▸ **Dataset entries**
☆ ☆ ☆ ☆ ☆ ☆ ☆
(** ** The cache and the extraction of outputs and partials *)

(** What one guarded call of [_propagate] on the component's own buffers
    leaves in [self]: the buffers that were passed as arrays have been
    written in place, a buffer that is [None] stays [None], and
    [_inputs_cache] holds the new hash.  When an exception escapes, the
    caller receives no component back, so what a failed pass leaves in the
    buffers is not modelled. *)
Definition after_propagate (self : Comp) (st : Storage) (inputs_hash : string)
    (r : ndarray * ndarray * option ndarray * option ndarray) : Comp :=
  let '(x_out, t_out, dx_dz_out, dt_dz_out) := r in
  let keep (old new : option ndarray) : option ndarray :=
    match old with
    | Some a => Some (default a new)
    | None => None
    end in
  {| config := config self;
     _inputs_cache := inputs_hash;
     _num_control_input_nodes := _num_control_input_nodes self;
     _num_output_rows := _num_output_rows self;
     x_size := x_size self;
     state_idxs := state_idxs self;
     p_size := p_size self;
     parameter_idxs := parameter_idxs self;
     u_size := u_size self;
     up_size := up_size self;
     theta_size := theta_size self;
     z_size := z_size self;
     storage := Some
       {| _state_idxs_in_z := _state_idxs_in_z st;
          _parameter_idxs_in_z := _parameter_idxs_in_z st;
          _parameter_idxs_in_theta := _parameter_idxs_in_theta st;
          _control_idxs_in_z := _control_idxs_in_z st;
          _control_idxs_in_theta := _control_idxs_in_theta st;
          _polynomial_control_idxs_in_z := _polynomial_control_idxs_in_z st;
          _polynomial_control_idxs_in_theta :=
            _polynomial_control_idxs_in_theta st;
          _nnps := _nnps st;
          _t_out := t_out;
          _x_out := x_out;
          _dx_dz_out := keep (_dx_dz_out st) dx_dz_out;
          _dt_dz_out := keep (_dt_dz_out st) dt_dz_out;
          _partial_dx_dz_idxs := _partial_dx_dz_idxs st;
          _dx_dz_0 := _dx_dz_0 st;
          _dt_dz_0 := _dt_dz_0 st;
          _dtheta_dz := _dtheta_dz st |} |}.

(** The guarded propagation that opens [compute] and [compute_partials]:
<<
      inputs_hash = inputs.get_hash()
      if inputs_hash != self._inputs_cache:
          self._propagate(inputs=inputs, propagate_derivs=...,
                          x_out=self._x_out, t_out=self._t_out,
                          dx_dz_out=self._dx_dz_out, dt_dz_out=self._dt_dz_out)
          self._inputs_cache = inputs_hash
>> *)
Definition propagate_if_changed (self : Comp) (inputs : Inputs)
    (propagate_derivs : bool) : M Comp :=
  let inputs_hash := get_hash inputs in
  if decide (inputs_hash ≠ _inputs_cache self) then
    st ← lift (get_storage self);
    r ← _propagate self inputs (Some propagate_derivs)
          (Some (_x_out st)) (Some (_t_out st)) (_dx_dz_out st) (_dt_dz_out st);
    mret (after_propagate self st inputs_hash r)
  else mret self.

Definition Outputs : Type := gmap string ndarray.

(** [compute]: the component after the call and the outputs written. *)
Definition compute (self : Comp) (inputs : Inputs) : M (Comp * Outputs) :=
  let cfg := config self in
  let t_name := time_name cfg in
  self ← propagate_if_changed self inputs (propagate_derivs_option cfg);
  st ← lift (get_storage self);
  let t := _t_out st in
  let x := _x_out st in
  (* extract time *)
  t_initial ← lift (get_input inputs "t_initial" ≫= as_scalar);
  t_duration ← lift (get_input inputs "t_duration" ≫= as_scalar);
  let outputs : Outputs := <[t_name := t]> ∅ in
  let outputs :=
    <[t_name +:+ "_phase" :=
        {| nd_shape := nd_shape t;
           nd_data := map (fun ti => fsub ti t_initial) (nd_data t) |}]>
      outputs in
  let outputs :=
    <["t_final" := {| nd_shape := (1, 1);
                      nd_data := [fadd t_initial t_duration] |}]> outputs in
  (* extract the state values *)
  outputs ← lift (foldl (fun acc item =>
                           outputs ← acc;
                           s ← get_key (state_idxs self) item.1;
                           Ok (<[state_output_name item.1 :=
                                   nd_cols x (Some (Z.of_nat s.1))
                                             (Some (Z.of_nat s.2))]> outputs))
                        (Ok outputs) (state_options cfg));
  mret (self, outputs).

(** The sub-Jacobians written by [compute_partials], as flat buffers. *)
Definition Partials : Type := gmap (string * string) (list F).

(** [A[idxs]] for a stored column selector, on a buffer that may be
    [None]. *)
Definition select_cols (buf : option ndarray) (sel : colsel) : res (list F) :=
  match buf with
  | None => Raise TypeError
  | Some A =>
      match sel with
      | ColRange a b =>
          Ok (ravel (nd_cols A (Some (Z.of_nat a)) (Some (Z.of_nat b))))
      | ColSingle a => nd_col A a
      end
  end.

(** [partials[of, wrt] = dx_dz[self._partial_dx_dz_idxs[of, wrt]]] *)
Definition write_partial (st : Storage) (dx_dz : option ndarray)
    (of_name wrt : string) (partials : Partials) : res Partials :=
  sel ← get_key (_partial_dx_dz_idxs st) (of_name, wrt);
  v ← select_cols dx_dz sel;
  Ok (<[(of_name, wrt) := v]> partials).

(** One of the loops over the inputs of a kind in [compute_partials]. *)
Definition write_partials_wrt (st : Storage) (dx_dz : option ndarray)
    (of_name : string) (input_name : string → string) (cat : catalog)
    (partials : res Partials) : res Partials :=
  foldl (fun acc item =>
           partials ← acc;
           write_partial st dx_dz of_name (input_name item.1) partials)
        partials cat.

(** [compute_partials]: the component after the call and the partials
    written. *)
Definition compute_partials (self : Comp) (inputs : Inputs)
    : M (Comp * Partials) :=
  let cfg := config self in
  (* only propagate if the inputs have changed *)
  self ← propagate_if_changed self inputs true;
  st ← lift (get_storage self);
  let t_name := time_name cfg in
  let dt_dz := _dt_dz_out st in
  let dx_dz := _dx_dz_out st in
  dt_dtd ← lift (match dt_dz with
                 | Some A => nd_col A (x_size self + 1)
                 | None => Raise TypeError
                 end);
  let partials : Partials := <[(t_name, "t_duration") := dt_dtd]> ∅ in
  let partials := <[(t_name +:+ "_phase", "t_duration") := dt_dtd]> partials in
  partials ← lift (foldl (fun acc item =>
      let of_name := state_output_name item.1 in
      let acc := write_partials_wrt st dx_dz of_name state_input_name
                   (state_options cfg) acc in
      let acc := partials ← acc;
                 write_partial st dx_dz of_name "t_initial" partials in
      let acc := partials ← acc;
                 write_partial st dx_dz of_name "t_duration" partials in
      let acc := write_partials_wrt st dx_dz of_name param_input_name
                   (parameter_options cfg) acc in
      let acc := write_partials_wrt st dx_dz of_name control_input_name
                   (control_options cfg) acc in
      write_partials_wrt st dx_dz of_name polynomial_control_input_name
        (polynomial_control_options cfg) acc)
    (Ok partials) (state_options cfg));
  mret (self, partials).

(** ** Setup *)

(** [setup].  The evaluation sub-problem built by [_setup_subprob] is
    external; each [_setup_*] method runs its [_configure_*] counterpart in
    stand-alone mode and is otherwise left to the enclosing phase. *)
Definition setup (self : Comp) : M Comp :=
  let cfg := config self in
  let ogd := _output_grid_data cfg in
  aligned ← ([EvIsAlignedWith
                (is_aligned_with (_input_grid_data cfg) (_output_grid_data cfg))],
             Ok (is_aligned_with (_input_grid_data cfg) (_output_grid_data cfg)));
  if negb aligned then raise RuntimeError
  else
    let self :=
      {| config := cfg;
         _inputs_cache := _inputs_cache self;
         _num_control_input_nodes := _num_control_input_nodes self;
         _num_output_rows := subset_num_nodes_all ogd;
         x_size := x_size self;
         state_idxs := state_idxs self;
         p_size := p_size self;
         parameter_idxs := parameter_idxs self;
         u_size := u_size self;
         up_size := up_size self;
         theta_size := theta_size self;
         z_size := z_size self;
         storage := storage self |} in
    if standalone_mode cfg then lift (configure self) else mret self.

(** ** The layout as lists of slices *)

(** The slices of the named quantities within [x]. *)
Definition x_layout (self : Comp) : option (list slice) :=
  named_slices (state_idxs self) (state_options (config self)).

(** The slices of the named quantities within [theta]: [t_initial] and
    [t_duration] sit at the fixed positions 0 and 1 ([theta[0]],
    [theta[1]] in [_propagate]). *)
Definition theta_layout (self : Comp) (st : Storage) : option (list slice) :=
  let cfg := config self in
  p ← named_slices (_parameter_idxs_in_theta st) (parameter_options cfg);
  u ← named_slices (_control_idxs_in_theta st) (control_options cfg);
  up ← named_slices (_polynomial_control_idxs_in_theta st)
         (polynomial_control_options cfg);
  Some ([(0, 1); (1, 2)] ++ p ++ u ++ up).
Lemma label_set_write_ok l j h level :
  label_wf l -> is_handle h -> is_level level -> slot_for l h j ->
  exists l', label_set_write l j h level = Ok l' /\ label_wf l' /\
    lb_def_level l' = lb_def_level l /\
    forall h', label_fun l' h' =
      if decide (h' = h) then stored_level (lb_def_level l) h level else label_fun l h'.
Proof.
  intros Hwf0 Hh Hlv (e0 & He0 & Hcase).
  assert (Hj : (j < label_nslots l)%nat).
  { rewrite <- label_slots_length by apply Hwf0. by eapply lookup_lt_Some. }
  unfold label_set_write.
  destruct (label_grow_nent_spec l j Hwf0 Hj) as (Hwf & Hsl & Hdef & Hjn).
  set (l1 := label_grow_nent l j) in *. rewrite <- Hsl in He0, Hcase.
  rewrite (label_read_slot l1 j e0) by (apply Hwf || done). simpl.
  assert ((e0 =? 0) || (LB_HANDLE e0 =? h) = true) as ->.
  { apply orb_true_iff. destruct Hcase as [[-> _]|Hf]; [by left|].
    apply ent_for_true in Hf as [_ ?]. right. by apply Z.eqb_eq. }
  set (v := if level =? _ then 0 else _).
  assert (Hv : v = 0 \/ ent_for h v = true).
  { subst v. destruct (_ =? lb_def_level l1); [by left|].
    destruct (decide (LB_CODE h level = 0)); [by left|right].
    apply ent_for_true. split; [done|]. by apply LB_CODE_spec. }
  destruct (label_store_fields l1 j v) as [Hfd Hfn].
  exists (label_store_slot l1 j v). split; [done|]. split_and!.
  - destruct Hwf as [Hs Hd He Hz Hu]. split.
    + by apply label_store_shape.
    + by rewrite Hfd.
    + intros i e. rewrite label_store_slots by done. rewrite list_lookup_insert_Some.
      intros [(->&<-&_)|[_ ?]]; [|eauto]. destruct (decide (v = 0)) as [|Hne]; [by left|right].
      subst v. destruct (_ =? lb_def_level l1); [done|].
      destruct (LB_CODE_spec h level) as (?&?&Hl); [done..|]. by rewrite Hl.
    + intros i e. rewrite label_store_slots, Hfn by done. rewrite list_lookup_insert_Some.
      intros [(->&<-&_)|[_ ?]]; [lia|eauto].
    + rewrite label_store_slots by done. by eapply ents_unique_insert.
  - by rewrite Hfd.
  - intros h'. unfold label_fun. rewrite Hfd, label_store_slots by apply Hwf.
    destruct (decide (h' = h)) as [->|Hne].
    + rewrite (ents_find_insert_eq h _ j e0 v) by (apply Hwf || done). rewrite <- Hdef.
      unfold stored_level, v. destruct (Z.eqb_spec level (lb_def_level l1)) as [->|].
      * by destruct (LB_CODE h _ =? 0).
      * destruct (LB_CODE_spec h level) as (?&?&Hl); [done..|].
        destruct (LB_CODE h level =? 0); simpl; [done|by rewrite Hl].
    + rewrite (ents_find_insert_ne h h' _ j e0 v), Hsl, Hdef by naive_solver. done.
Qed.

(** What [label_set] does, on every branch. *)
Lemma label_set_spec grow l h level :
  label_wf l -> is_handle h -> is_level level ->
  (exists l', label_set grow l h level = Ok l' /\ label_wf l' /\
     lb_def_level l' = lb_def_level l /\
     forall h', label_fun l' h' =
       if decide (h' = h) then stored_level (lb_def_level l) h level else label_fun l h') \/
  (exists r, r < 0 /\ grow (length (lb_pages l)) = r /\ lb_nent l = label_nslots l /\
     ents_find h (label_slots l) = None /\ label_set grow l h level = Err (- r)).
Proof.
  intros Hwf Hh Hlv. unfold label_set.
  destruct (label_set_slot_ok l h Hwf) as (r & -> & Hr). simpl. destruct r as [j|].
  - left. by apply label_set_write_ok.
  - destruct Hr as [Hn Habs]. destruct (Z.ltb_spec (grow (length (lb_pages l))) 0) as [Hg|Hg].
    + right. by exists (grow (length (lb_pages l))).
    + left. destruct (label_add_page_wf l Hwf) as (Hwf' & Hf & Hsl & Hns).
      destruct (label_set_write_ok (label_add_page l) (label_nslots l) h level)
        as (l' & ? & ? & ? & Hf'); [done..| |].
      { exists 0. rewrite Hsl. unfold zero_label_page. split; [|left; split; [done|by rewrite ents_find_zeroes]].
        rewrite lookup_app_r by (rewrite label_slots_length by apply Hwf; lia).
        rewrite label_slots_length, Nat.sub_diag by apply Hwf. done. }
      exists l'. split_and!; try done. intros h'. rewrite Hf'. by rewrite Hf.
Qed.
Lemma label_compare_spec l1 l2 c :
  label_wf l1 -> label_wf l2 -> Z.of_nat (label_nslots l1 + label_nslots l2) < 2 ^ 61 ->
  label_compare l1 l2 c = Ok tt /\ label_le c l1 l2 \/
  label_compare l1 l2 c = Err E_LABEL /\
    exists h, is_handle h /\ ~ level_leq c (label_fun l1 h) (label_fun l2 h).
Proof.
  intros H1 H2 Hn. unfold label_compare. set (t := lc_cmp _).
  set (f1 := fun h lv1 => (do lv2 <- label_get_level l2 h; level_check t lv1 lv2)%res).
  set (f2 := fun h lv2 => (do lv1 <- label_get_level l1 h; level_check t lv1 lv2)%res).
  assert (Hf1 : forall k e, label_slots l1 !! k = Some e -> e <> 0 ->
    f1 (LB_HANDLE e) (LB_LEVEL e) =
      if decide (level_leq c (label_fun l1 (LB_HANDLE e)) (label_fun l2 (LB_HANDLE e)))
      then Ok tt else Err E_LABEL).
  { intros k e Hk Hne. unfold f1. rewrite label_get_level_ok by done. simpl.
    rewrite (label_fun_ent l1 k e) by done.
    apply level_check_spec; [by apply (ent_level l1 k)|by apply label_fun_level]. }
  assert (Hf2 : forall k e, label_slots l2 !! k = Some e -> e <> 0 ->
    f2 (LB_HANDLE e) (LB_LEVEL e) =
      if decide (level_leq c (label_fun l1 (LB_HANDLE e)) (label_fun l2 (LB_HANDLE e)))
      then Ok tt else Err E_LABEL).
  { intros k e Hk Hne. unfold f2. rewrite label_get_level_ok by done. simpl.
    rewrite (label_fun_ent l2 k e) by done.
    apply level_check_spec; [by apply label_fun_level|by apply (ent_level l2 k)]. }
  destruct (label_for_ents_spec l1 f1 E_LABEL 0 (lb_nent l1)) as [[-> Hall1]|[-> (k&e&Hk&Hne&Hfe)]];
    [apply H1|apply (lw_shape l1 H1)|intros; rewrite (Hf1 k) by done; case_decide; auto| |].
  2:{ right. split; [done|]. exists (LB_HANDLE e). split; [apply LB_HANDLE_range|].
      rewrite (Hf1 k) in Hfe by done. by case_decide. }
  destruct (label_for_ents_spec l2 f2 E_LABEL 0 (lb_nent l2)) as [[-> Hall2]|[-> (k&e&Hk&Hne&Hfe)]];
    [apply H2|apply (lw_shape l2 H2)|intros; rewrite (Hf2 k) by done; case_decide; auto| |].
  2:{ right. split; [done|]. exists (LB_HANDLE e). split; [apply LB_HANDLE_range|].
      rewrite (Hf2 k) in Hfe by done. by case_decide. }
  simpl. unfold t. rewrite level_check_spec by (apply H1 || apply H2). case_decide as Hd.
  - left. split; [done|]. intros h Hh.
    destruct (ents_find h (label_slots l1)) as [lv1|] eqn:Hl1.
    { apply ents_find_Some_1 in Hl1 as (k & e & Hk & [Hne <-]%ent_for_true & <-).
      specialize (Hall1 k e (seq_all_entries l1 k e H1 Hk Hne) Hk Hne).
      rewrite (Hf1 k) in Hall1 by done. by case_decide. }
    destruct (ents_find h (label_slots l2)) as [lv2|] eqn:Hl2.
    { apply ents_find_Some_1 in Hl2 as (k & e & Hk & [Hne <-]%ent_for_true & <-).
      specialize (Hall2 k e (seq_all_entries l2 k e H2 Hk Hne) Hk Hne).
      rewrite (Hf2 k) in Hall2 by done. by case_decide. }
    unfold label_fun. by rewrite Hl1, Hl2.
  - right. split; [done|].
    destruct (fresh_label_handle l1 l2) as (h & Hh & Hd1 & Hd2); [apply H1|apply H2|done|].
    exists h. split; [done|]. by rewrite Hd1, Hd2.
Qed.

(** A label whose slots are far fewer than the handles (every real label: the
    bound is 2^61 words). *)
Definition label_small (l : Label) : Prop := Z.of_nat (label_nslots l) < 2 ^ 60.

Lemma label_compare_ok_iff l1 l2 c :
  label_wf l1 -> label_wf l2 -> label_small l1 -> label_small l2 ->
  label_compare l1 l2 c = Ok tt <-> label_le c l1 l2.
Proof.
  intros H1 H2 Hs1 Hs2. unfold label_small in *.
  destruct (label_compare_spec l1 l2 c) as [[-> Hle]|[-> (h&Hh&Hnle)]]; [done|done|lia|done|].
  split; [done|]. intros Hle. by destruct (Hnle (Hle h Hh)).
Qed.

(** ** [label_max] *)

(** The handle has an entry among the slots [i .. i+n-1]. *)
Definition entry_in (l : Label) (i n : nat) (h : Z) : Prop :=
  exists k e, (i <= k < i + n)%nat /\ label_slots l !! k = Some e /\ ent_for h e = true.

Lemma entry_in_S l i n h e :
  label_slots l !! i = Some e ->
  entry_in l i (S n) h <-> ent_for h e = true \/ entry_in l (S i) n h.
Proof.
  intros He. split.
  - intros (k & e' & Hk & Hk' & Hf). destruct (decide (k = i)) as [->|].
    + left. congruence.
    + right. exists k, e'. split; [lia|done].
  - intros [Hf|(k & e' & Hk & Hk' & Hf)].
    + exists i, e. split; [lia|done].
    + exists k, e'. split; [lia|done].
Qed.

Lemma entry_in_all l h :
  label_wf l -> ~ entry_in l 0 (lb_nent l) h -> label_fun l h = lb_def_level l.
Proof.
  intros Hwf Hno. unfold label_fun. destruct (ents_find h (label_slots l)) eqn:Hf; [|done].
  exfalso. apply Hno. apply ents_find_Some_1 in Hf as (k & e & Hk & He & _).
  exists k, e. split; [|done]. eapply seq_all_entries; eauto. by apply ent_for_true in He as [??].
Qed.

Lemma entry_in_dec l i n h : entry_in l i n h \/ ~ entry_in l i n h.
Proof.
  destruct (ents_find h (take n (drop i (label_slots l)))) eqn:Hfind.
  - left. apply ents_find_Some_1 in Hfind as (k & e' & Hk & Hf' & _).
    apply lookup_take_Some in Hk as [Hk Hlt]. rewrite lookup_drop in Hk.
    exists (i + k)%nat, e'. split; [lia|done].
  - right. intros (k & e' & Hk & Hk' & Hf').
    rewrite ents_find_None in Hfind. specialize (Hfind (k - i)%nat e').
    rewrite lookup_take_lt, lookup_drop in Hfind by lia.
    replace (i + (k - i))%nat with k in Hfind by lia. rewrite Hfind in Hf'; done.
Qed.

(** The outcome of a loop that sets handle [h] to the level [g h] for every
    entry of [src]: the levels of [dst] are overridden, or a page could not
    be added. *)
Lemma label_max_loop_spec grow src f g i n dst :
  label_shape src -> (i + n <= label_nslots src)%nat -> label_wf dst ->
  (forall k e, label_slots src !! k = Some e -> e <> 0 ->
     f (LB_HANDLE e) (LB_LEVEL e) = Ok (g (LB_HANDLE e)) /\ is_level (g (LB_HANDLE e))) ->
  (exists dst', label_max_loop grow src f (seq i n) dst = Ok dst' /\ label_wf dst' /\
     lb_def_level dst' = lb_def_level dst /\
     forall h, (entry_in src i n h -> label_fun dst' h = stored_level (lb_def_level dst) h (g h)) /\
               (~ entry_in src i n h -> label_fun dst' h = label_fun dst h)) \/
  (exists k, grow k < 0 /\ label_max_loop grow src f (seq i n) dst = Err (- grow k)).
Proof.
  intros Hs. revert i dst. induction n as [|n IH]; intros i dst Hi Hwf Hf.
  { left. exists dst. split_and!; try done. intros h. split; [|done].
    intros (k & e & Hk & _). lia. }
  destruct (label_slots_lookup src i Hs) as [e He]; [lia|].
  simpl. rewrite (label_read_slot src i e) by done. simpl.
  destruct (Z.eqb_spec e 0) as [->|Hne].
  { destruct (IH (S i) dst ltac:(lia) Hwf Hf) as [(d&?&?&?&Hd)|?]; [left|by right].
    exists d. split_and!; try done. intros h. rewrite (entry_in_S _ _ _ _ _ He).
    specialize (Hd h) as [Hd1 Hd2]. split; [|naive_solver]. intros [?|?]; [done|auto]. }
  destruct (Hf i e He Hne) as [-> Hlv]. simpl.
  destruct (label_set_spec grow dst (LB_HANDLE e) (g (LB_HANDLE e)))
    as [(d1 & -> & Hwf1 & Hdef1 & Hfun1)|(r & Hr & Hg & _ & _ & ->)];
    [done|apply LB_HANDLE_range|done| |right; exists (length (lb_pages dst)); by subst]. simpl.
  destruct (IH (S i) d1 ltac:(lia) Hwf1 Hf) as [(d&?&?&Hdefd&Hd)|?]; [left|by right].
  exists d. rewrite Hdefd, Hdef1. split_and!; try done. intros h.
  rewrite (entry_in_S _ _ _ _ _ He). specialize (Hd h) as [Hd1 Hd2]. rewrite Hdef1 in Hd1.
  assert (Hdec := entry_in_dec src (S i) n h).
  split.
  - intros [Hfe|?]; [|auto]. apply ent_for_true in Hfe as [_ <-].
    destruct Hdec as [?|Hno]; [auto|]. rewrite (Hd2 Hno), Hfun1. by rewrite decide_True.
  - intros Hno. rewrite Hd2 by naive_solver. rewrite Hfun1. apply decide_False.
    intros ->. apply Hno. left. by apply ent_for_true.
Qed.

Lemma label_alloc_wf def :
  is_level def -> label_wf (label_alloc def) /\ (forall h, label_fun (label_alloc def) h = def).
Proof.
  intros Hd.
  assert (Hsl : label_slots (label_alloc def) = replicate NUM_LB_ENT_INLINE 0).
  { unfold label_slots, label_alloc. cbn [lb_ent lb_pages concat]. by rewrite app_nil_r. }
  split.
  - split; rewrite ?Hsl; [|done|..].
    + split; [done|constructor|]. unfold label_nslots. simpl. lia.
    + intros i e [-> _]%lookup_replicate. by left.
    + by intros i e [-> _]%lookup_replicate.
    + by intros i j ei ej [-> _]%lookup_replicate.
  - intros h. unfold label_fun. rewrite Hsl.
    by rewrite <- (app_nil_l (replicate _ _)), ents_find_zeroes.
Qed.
☆ ☆ ☆ ☆ ☆ ☆ ☆
▸ **Try it**
Your task is to restate, word for word, only those lines above that fall between the line holding "destruct (label_compare_spec l1" and the line holding "label_slots l !! i = Some e ->", inclusive.

▸ **Task solution**
  destruct (label_compare_spec l1 l2 c) as [[-> Hle]|[-> (h&Hh&Hnle)]]; [done|done|lia|done|].
  split; [done|]. intros Hle. by destruct (Hnle (Hle h Hh)).
Qed.

(** ** [label_max] *)

(** The handle has an entry among the slots [i .. i+n-1]. *)
Definition entry_in (l : Label) (i n : nat) (h : Z) : Prop :=
  exists k e, (i <= k < i + n)%nat /\ label_slots l !! k = Some e /\ ent_for h e = true.

Lemma entry_in_S l i n h e :
  label_slots l !! i = Some e ->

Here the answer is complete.